One part of Mr. Shipp's column that I left out noted:

"As a result [of victorious gubernatorial candidates appointing judges without the public having the slightest idea of who these judges were or what they stood for], Georgia has been treated to a long list of surprises on the bench, ranging from a judge who refused to remove her hat during court to one who accepted sides of beef from attorneys appearing before him to another who believed in 'magic numbers' to help decide legal matters.
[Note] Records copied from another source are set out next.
(** * package-bundler: the esbuild wrappers of [src/esbuild.ts]

    A shallow embedding of [readUserPlugins], [buildESM] and [buildCJS]
    together with the string, path, glob and file-tree operations they are
    built from, followed by the properties of the three functions.

    The program is glue around external tools.  The tools are modelled as
    follows.
    - Strings are [string]s (byte sequences); the JavaScript string methods
      the source calls ([replace], [includes], template literals) are
      written out on them.
    - [path.join] and [path.basename] follow Node's POSIX implementation.
    - The file tree is an association list from absolute file paths to file
      contents, in directory-listing order; a directory exists when a file
      lies below it.
    - [glob.sync] reads [*] and [**] of a pattern as wildcards, with
      fast-glob's default of not matching hidden entries.
    - [executeCmd] runs the two command shapes the program builds, [cp -r]
      and [rm -rf], on the file tree.
    - The bundler, [fs.stat] and the dynamic [import] are oracles of the
      host; every effect is appended to a chronological event log. *)

From Stdlib Require Import String Ascii List Bool Arith Lia.
Import ListNotations.
Local Open Scope string_scope.
Local Open Scope list_scope.

(* ================================================================== *)
(** * JavaScript string operations *)
(* ================================================================== *)

Module JSString.

(** [s.startsWith(pre)] *)
Fixpoint startsWith (pre s : string) : bool :=
  match pre, s with
  | EmptyString, _ => true
  | String a pre', String b s' => Ascii.eqb a b && startsWith pre' s'
  | String _ _, EmptyString => false
  end.

(** [s.slice(n)] *)
Fixpoint drop (n : nat) (s : string) : string :=
  match n, s with
  | O, _ => s
  | S n', String _ s' => drop n' s'
  | S _, EmptyString => EmptyString
  end.

(** [s.endsWith(suf)]: [suf] is one of the tails of [s]. *)
Fixpoint endsWith (suf s : string) : bool :=
  String.eqb s suf ||
  match s with
  | EmptyString => false
  | String _ s' => endsWith suf s'
  end.

(** [s.includes(pat)] *)
Fixpoint includes (pat s : string) : bool :=
  startsWith pat s ||
  match s with
  | EmptyString => false
  | String _ s' => includes pat s'
  end.

(** [s.replace(pat, rep)] with a string pattern and a replacement without
    [$]: the leftmost occurrence of [pat] is replaced, and [s] is returned
    unchanged when there is none. *)
Fixpoint replace (pat rep s : string) : string :=
  if startsWith pat s then rep ++ drop (String.length pat) s
  else match s with
       | EmptyString => EmptyString
       | String c s' => String c (replace pat rep s')
       end.

(** [s.replace(/<suf>$/, rep)] for a literal [suf]: the match is anchored
    at the end of the string. *)
Fixpoint replace_at_end (suf rep s : string) : string :=
  if String.eqb s suf then rep
  else match s with
       | EmptyString => EmptyString
       | String c s' => String c (replace_at_end suf rep s')
       end.

Definition is_separator (c : ascii) : bool :=
  Ascii.eqb c "/"%char || Ascii.eqb c "\"%char.

(** [s.replace(/(\\|\/)$/, '')] *)
Fixpoint strip_trailing_separator (s : string) : string :=
  match s with
  | EmptyString => EmptyString
  | String c EmptyString => if is_separator c then EmptyString else s
  | String c s' => String c (strip_trailing_separator s')
  end.

(** [s.replace(/^(\/|\\)/, '')] *)
Definition strip_leading_separator (s : string) : string :=
  match s with
  | EmptyString => EmptyString
  | String c s' => if is_separator c then s' else s
  end.

(** [s.split(sep)] for a one-character separator. *)
Fixpoint split (sep : ascii) (s : string) : list string :=
  match s with
  | EmptyString => [EmptyString]
  | String c s' =>
      if Ascii.eqb c sep then EmptyString :: split sep s'
      else match split sep s' with
           | h :: t => String c h :: t
           | [] => [String c EmptyString]
           end
  end.

(** [xs.join(sep)] *)
Fixpoint join (sep : string) (xs : list string) : string :=
  match xs with
  | [] => EmptyString
  | [x] => x
  | x :: rest => x ++ sep ++ join sep rest
  end.

Definition is_empty (s : string) : bool :=
  match s with EmptyString => true | _ => false end.

(** Every character of the string satisfies [P]. *)
Fixpoint all_chars (P : ascii -> bool) (s : string) : bool :=
  match s with
  | EmptyString => true
  | String c s' => P c && all_chars P s'
  end.

(** The character [c] does not occur in the string. *)
Definition without (c : ascii) (s : string) : bool :=
  all_chars (fun x => negb (Ascii.eqb x c)) s.

(** The last character of a string. *)
Fixpoint last_char (s : string) : option ascii :=
  match s with
  | EmptyString => None
  | String c EmptyString => Some c
  | String _ s' => last_char s'
  end.

End JSString.
Import JSString.

(* ================================================================== *)
(** * Node's [path] module, POSIX flavour *)
(* ================================================================== *)

Module NodePath.

(** The segment walk of Node's [normalizeString]: empty and [.] segments
    are dropped, [..] removes the segment before it, and survives only in
    a relative path that has nothing left to remove.  [stack] holds the
    kept segments, last one first. *)
Fixpoint normalize_segments (allowAboveRoot : bool) (stack segs : list string)
  : list string :=
  match segs with
  | [] => rev stack
  | s :: rest =>
      if is_empty s || String.eqb s "." then
        normalize_segments allowAboveRoot stack rest
      else if String.eqb s ".." then
        match stack with
        | top :: below =>
            if String.eqb top ".." then
              normalize_segments allowAboveRoot (".." :: stack) rest
            else normalize_segments allowAboveRoot below rest
        | [] =>
            if allowAboveRoot then
              normalize_segments allowAboveRoot [".."] rest
            else normalize_segments allowAboveRoot [] rest
        end
      else normalize_segments allowAboveRoot (s :: stack) rest
  end.

Definition isAbsolute (p : string) : bool := startsWith "/" p.

(** [path.normalize] *)
Definition normalize (p : string) : string :=
  if is_empty p then "."
  else
    let absolute := isAbsolute p in
    let trailingSeparator := endsWith "/" p in
    let body := join "/" (normalize_segments (negb absolute) [] (split "/" p)) in
    if is_empty body then
      if absolute then "/" else if trailingSeparator then "./" else "."
    else
      (if absolute then "/" else "") ++ body ++
      (if trailingSeparator then "/" else "").

(** [path.join(...args)] *)
Definition join (args : list string) : string :=
  let joined := JSString.join "/" (filter (fun a => negb (is_empty a)) args) in
  if is_empty joined then "." else normalize joined.

(** [path.basename(p)]: the last non-empty segment. *)
Definition basename (p : string) : string :=
  fold_left (fun acc s => if is_empty s then acc else s) (split "/" p) "".

(** [path.dirname(p)] for a normalized path without trailing separator. *)
Definition dirname (p : string) : string :=
  match rev (split "/" p) with
  | [] | [_] => "."
  | _ :: up =>
      let d := JSString.join "/" (rev up) in
      if is_empty d then "/" else d
  end.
As for the decisions these odd folks handed down, we'll leave that to your imagination."

The Dean is right on the above; I am familiar with the individuals described (although in South Georgia we routinely give smoked hams and a mess of fish -- cleaned of course -- rather than sides of beef -- only joking); I still long for yesteryear.
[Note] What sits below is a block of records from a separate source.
Lemma drop_lock_head lk h : lk ∉ h -> drop_lock lk (lk :: h) = h.
Proof. intros Hni. unfold drop_lock. rewrite filter_cons_False by naive_solver. by apply filter_ne_notin. Qed.

Lemma acquire_run {A} lk (k : unit -> M S A) h s :
  lk ∉ h -> (acquire lk ≫= k) (World h s) = k tt (World (lk :: h) s).
Proof. intros Hni. apply bind_run. unfold acquire. by rewrite decide_False. Qed.

Lemma release_run {A} lk (k : unit -> M S A) h s :
  lk ∉ h -> (release lk ≫= k) (World (lk :: h) s) = k tt (World h s).
Proof.
  intros Hni. apply bind_run. unfold release. cbn [held st].
  rewrite decide_True by (apply elem_of_cons; auto). by rewrite drop_lock_head.
Qed.

Lemma release_last lk h (s : S) :
  lk ∉ h -> release lk (World (lk :: h) s) = Ok tt (World h s).
Proof.
  intros Hni. unfold release. cbn [held st].
  rewrite decide_True by (apply elem_of_cons; auto). by rewrite drop_lock_head.
Qed.

Lemma gets_run {A B} (f : S -> A) (k : A -> M S B) h s :
  (gets f ≫= k) (World h s) = k (f s) (World h s).
Proof. done. Qed.

Lemma modify_run {B} (f : S -> S) (k : unit -> M S B) h s :
  (modify f ≫= k) (World h s) = k tt (World h (f s)).
Proof. done. Qed.

(** Routines that leave the set of held spinlocks as they found it, and
    routines that end the critical section of [lk]. *)
Definition held_same {A} (m : M S A) : Prop := forall w r w', m w = Ok r w' -> held w' = held w.
Definition leaves {A} (lk : lockid) (m : M S A) : Prop :=
  forall h s r w', lk ∉ h -> m (World (lk :: h) s) = Ok r w' -> held w' = h.

Lemma held_gets {A} (f : S -> A) : held_same (gets f).
Proof. intros w r w' E. by injection E as <- <-. Qed.
Lemma held_modify (f : S -> S) : held_same (modify f).
Proof. intros w r w' E. by injection E as _ <-. Qed.
Lemma held_ret {A} (a : A) : held_same (mret a).
Proof. intros w r w' E. by injection E as <- <-. Qed.
Lemma held_panic {A} msg : held_same (panic (A := A) msg).
Proof. done. Qed.
Lemma held_sleep {A} c : held_same (sleep (A := A) c).
Proof. done. Qed.
Lemma held_when b m : held_same m -> held_same (when b m).
Proof. destruct b; [done|intros _; apply held_ret]. Qed.
Lemma held_bind {A B} (m : M S A) (k : A -> M S B) : held_same m -> (forall a, held_same (k a)) -> held_same (m ≫= k).
Proof. intros Hm Hk w r w' E. apply bind_Ok in E as (a & w1 & E1 & E2). apply Hm in E1. apply Hk in E2. congruence. Qed.
Lemma held_acquire {A} lk (k : unit -> M S A) : leaves lk (k tt) -> held_same (acquire lk ≫= k).
Proof.
  intros Hk [h s] r w' E. apply bind_Ok in E as ([] & w1 & E1 & E2). unfold acquire in E1. cbn in E1.
  destruct (decide (lk ∈ h)); [done|]. injection E1 as <-. by eapply Hk.
Qed.
Lemma leaves_bind {A B} lk (m : M S A) (k : A -> M S B) : held_same m -> (forall a, leaves lk (k a)) -> leaves lk (m ≫= k).
Proof.
  intros Hm Hk h s r w' Hni E. apply bind_Ok in E as (a & [h1 s1] & E1 & E2). apply Hm in E1. cbn in E1. subst h1.
  by eapply Hk.
Qed.
Lemma leaves_release lk : leaves lk (release (S := S) lk).
Proof. intros h s r w' Hni E. rewrite release_last in E by done. by injection E as _ <-. Qed.
Lemma leaves_after {A} lk (k : unit -> M S A) : held_same (k tt) -> leaves lk (release lk ≫= k).
Proof. intros Hk h s r w' Hni E. rewrite release_run in E by done. by apply Hk in E. Qed.
Lemma leaves_panic {A} lk msg : leaves lk (panic (A := A) msg).
Proof. done. Qed.
Lemma leaves_sleep {A} lk c : leaves lk (sleep (A := A) c).
Proof. done. Qed.
End monad_lemmas.

#[export] Hint Resolve held_gets held_modify held_ret held_panic held_sleep leaves_release leaves_panic leaves_sleep : held.

(** Follows the statements of a routine that takes and releases spinlocks. *)
Ltac held_step :=
  lazymatch goal with
  | |- held_same (acquire _ ≫= _) => apply held_acquire; cbv beta
  | |- held_same (_ ≫= _) => apply held_bind; [|intros ?]
  | |- leaves ?lk (release ?lk ≫= _) => apply leaves_after; cbv beta
  | |- leaves _ (_ ≫= _) => apply leaves_bind; [|intros ?]
  | |- held_same (when _ _) => apply held_when
  | |- held_same (match ?x with _ => _ end) => destruct x
  | |- leaves _ (match ?x with _ => _ end) => destruct x
  end.
Ltac held_tac := repeat held_step; auto with held.

(** ** Proof automation for routines in [M] *)

Create HintDb xv6.

(** Decompose a successful run into the runs of its statements. *)
Ltac minv H :=
  let a := fresh "a" in let w := fresh "w" in let H1 := fresh "Hrun" in
  repeat (apply bind_Ok in H as (a & w & H1 & H);
          try (lazymatch type of H1 with
               | mret _ _ = _ => injection H1 as <- <-
               | gets _ _ = _ => unfold gets in H1; injection H1 as <- <-
               | modify _ _ = _ => unfold modify in H1; injection H1 as <- <-
               | panic _ _ = _ => discriminate H1
               end)).

(** One statement of a routine whose effect is known. *)
Ltac mstep :=
  first [ rewrite acquire_run by (simpl; auto with xv6)
        | rewrite release_run by (simpl; auto with xv6)
        | rewrite release_last by (simpl; auto with xv6)
        | rewrite gets_run
        | rewrite modify_run ].

(** Case analysis on the boolean tests of the source. *)
Ltac ztests :=
  repeat match goal with
         | |- context [Z.eqb ?x ?y] => destruct (Z.eqb_spec x y)
         | |- context [Z.ltb ?x ?y] => destruct (Z.ltb_spec x y)
         | |- context [Z.leb ?x ?y] => destruct (Z.leb_spec x y)
         end; cbn [negb andb orb].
And while some how, some way, the present mess gets fixed a bit, I feel certain that for now the good Dean will join me in saying that despite our having had a few losers, Georgia has had its shares of excellent judges both on our trial and appellate courts.

Georgia Court of Appeals: Anybody but Tom, Dick or Harry Mead, Part III -- Send Howard Mead a clear message that this court seat is not for sale.

This post is about the Mead charade.

I have not seen any polling data, but given the amount that Mead is spending to try to buy himself a seat on the Court of Appeals, success is a distinct possibility.

In this post I am critical -- reflecting disgust and anger on my part -- of Mead for his ads, his tactics, his misrepresentations.

In a post I did yesterday I noted: "I feel very comfortable in strongly recommending a vote for Debra Bernes on Tuesday 10. At the same time, I genuinely congratulate both candidates for a fine and honorable showing at the Atlanta Press Club debate. You both did the bar proud.

I certainly cannot say the same for Mr. Mead, who prior to his attempt to buy seat on the Georgia Court of Appeals, had a distinguished and honorable record of service with our profession and this state, not to mention impeccable an undergraduate and law school pedigree at Harvard.

But you know what might not be so funny, at least not to me.

Given the amount of money he is spending and the numbers of eyes who have heard his name alone with respect the the Court of Appeals seat, the last laugh may be his.

I am an attorney, and as such, there is a very good possibility that within the next 12 months I will be arguing before him if his bankroll proves successful. If this happens, please know this.

Everything that I have written yesterday, today and may write tomorrow, is just for your entertainment. Actually, I think Mr. Mead is a wonderful person.

And I also must say how wonderful and effective his TV ads are that are done by fellow lawyer Bobby Kahn. Whoever thinks some holes ought to be barred in judicial races is just not with it.

That said, it is time to load my L.C. Smith double-barrell shotgun for some fall hunting.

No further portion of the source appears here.